WHAT YOU HAVE TO DO> Every line below from the one containing "Definition TrimSpace (s" through the one containing "match v with Some (JBool" must be transcribed exactly. Omit all lines outside that stretch.

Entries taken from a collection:
(** X19. A line feed typed at the end of such a text area is not kept:
    the list is the same as before, and so is the text that the area
    then shows. *)
Theorem textarea_drops_trailing_newline (value : jsstring) :
  PLSCommandCenter.kept (value ++ [LF]) = PLSCommandCenter.kept value
  /\ PLSCommandCenter.shown (PLSCommandCenter.kept (value ++ [LF]))
     = PLSCommandCenter.shown (PLSCommandCenter.kept value).
Proof.
  assert (H : PLSCommandCenter.kept (value ++ [LF]) = PLSCommandCenter.kept value).
  { unfold PLSCommandCenter.kept. rewrite !SplitFacts.split_char.
    rewrite SplitFacts.splitOn_app, filter_app. cbn. apply app_nil_r. }
  split; [exact H|]. rewrite H. reflexivity.
Qed.

(** X20. [updateMonitoringStatus] changes statuses only: the three lists
    keep their items in their order with their [id]s and texts, the two
    lists it was not called for and the review clauses stay as they
    were, and in the list it was called for every item with the [id]
    gets the status and no other item changes. *)
Theorem status_update_changes_statuses_only (type other : PLSCommandCenter.ListName)
  (id : Z) (status : jsstring) (prev : PLSCommandCenter.Monitoring.t) :
  let next := PLSCommandCenter.updateMonitoringStatus type id status prev in
  map PLSCommandCenter.Monitoring.id (PLSCommandCenter.get other next)
  = map PLSCommandCenter.Monitoring.id (PLSCommandCenter.get other prev)
  /\ map PLSCommandCenter.Monitoring.text (PLSCommandCenter.get other next)
     = map PLSCommandCenter.Monitoring.text (PLSCommandCenter.get other prev)
  /\ (other <> type ->
      PLSCommandCenter.get other next = PLSCommandCenter.get other prev)
  /\ PLSCommandCenter.Monitoring.reviewClauses next
     = PLSCommandCenter.Monitoring.reviewClauses prev
  /\ Forall2
       (fun before after =>
          PLSCommandCenter.Monitoring.status after
          = if Z.eqb (PLSCommandCenter.Monitoring.id before) id
            then status
            else PLSCommandCenter.Monitoring.status before)
       (PLSCommandCenter.get type prev) (PLSCommandCenter.get type next).
Proof.
  intros next.
  assert (Hsame : PLSCommandCenter.get type next
                  = map (fun item =>
                           if Z.eqb (PLSCommandCenter.Monitoring.id item) id
                           then PLSCommandCenter.Monitoring.mkItem
                                  (PLSCommandCenter.Monitoring.id item)
                                  (PLSCommandCenter.Monitoring.text item) status
                           else item)
                      (PLSCommandCenter.get type prev)).
  { destruct type; reflexivity. }
  assert (Hother : other <> type ->
                   PLSCommandCenter.get other next = PLSCommandCenter.get other prev).
  { destruct type, other; intros H; try reflexivity; congruence. }
  assert (Hmap : forall (A : Type) (f : PLSCommandCenter.Monitoring.Item -> A) l,
             (forall item, f (PLSCommandCenter.Monitoring.mkItem
                                (PLSCommandCenter.Monitoring.id item)
                                (PLSCommandCenter.Monitoring.text item) status)
                           = f item) ->
             map f (map (fun item =>
                           if Z.eqb (PLSCommandCenter.Monitoring.id item) id
                           then PLSCommandCenter.Monitoring.mkItem
                                  (PLSCommandCenter.Monitoring.id item)
                                  (PLSCommandCenter.Monitoring.text item) status
                           else item) l)
             = map f l).
  { intros A f l Hf. rewrite map_map. apply map_ext. intros item.
    destruct (Z.eqb _ id); [apply Hf|reflexivity]. }
  assert (Hcase : other = type \/ other <> type) by (destruct type, other; auto; right; discriminate).
  split; [|split; [|split; [exact Hother|split]]].
  - destruct Hcase as [->|Hne]; [|rewrite (Hother Hne); reflexivity].
    rewrite Hsame. apply Hmap. reflexivity.
  - destruct Hcase as [->|Hne]; [|rewrite (Hother Hne); reflexivity].
    rewrite Hsame. apply Hmap. reflexivity.
  - destruct type; reflexivity.
  - rewrite Hsame. clear. generalize (PLSCommandCenter.get type prev) as l.
    induction l as [|item l IH]; [constructor|].
    cbn [map]. constructor; [|exact IH].
    destruct (Z.eqb _ id); reflexivity.
Qed.
(** Left-to-right scan shared by [Count], [ReplaceAll] and [Split]:
    the occurrences of a non-empty pattern are taken greedily from the
    left and do not overlap.  [skip] is the number of bytes of the
    occurrence found last that are still to be passed over. *)
Fixpoint countFrom (substr : string) (skip : nat) (s : string) : nat :=
  match s with
  | EmptyString => O
  | String _ s' =>
      match skip with
      | S k => countFrom substr k s'
      | O => if HasPrefix s substr
             then S (countFrom substr (String.length substr - 1) s')
             else countFrom substr 0 s'
      end
  end.

(** [strings.Count(s, substr)].  For the empty pattern Go answers the
    number of runes plus one (bytes and runes coincide on ASCII). *)
Definition Count (s substr : string) : nat :=
  match substr with
  | EmptyString => S (String.length s)
  | _ => countFrom substr 0 s
  end.

Fixpoint replaceFrom (old new : string) (skip : nat) (s : string) : string :=
  match s with
  | EmptyString => EmptyString
  | String c s' =>
      match skip with
      | S k => replaceFrom old new k s'
      | O => if HasPrefix s old
             then new +:+ replaceFrom old new (String.length old - 1) s'
             else String c (replaceFrom old new 0 s')
      end
  end.

(** The empty pattern matches before every byte and at the end. *)
Fixpoint interleave (new s : string) : string :=
  match s with
  | EmptyString => new
  | String c s' => new +:+ String c (interleave new s')
  end.

(** [strings.ReplaceAll(s, old, new)] *)
Definition ReplaceAll (s old new : string) : string :=
  match old with
  | EmptyString => interleave new s
  | _ => replaceFrom old new 0 s
  end.

(** The fields of [s] between the occurrences of [sep]; the head of the
    answer is the field being read. *)
Fixpoint splitFrom (sep : string) (skip : nat) (s : string) : list string :=
  match s with
  | EmptyString => [EmptyString]
  | String c s' =>
      match skip with
      | S k => splitFrom sep k s'
      | O => if HasPrefix s sep
             then EmptyString :: splitFrom sep (String.length sep - 1) s'
             else match splitFrom sep 0 s' with
                  | f :: fs => String c f :: fs
                  | [] => [String c EmptyString]
                  end
      end
  end.

(** [strings.Split(s, sep)]; an empty separator explodes [s] into its
    bytes. *)
Definition Split (s sep : string) : list string :=
  match sep with
  | EmptyString => (fun c => String c EmptyString) <$> list_ascii_of_string s
  | _ => splitFrom sep 0 s
  end.

(** The UTF-8 encodings of the code points with the Unicode property
    White_Space ([unicode.IsSpace]): TAB, LF, VT, FF, CR, SPACE, U+0085,
    U+00A0, U+1680, U+2000..U+200A, U+2028, U+2029, U+202F, U+205F,
    U+3000. *)
Definition spaceRunes : list (list nat) :=
  [ [9]; [10]; [11]; [12]; [13]; [32];
    [194; 133]; [194; 160]; [225; 154; 128];
    [226; 128; 128]; [226; 128; 129]; [226; 128; 130]; [226; 128; 131];
    [226; 128; 132]; [226; 128; 133]; [226; 128; 134]; [226; 128; 135];
    [226; 128; 136]; [226; 128; 137]; [226; 128; 138];
    [226; 128; 168]; [226; 128; 169]; [226; 128; 175];
    [226; 129; 159]; [227; 128; 128] ].

Definition runeString (bs : list nat) : string :=
  string_of_list_ascii (ascii_of_nat <$> bs).

(** Width in bytes of the white-space rune [s] starts with, [0] when it
    starts with none.  [rs] is the table of encodings. *)
Fixpoint spaceWidth (rs : list (list nat)) (s : string) : nat :=
  match rs with
  | [] => O
  | r :: rs' => if HasPrefix s (runeString r) then List.length r
                else spaceWidth rs' s
  end.

Fixpoint trimLeftFrom (rs : list (list nat)) (skip : nat) (s : string) : string :=
  match s with
  | EmptyString => EmptyString
  | String _ s' =>
      match skip with
      | S k => trimLeftFrom rs k s'
      | O => match spaceWidth rs s with
             | O => s
             | S k => trimLeftFrom rs k s'
             end
      end
  end.

Definition revString (s : string) : string :=
  string_of_list_ascii (reverse (list_ascii_of_string s)).

(** [strings.TrimSpace(s)]: the white-space runes at both ends are
    removed.  The right end is read backwards, against the reversed
    encodings. *)
Definition TrimSpace (s : string) : string :=
  let l := trimLeftFrom spaceRunes 0 s in
  revString (trimLeftFrom (reverse <$> spaceRunes) 0 (revString l)).

End Strings.

(* ================================================================= *)
(** ** Request arguments and protocol messages *)

(** A JSON value as [encoding/json] decodes it into [interface{}]:
    [nil], [bool], [float64], [string], [[]interface{}] and
    [map[string]interface{}].  A [float64] is carried as its 64-bit
    IEEE-754 pattern. *)
Inductive JValue : Type :=
  | JNull
  | JBool (b : bool)
  | JNum (bits : Z)
  | JStr (s : string)
  | JArr (l : list JValue)
  | JObj (m : gmap string JValue).

(** The type assertions [v.(string)], [v.(bool)], [v.(float64)],
    [v.([]interface{})] and [v.(map[string]interface{})] on a map entry;
    [None] is the [ok == false] outcome (missing key or other type). *)
Definition asString (v : option JValue) : option string :=
  match v with Some (JStr s) => Some s | _ => None end.

Definition asBool (v : option JValue) : option bool :=
  match v with Some (JBool b) => Some b | _ => None end.

Definition asFloat64 (v : option JValue) : option Z :=
  match v with Some (JNum x) => Some x | _ => None end.

Definition asSlice (v : option JValue) : option (list JValue) :=
  match v with Some (JArr l) => Some l | _ => None end.

Definition asMap (v : option JValue) : option (gmap string JValue) :=
  match v with Some (JObj m) => Some m | _ => None end.

(** [clientpb.OutputFormat] and its [String()] method. *)
Inductive OutputFormat := SHARED_LIB | SHELLCODE | EXECUTABLE | SERVICE.

Definition OutputFormat_String (f : OutputFormat) : string :=
  match f with
  | SHARED_LIB => "SHARED_LIB"
  | SHELLCODE => "SHELLCODE"
  | EXECUTABLE => "EXECUTABLE"
  | SERVICE => "SERVICE"
  end.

ANSWER FOR THIS EXERCISE>
Definition TrimSpace (s : string) : string :=
  let l := trimLeftFrom spaceRunes 0 s in
  revString (trimLeftFrom (reverse <$> spaceRunes) 0 (revString l)).

End Strings.

(* ================================================================= *)
(** ** Request arguments and protocol messages *)

(** A JSON value as [encoding/json] decodes it into [interface{}]:
    [nil], [bool], [float64], [string], [[]interface{}] and
    [map[string]interface{}].  A [float64] is carried as its 64-bit
    IEEE-754 pattern. *)
Inductive JValue : Type :=
  | JNull
  | JBool (b : bool)
  | JNum (bits : Z)
  | JStr (s : string)
  | JArr (l : list JValue)
  | JObj (m : gmap string JValue).

(** The type assertions [v.(string)], [v.(bool)], [v.(float64)],
    [v.([]interface{})] and [v.(map[string]interface{})] on a map entry;
    [None] is the [ok == false] outcome (missing key or other type). *)
Definition asString (v : option JValue) : option string :=
  match v with Some (JStr s) => Some s | _ => None end.

Definition asBool (v : option JValue) : option bool :=
  match v with Some (JBool b) => Some b | _ => None end.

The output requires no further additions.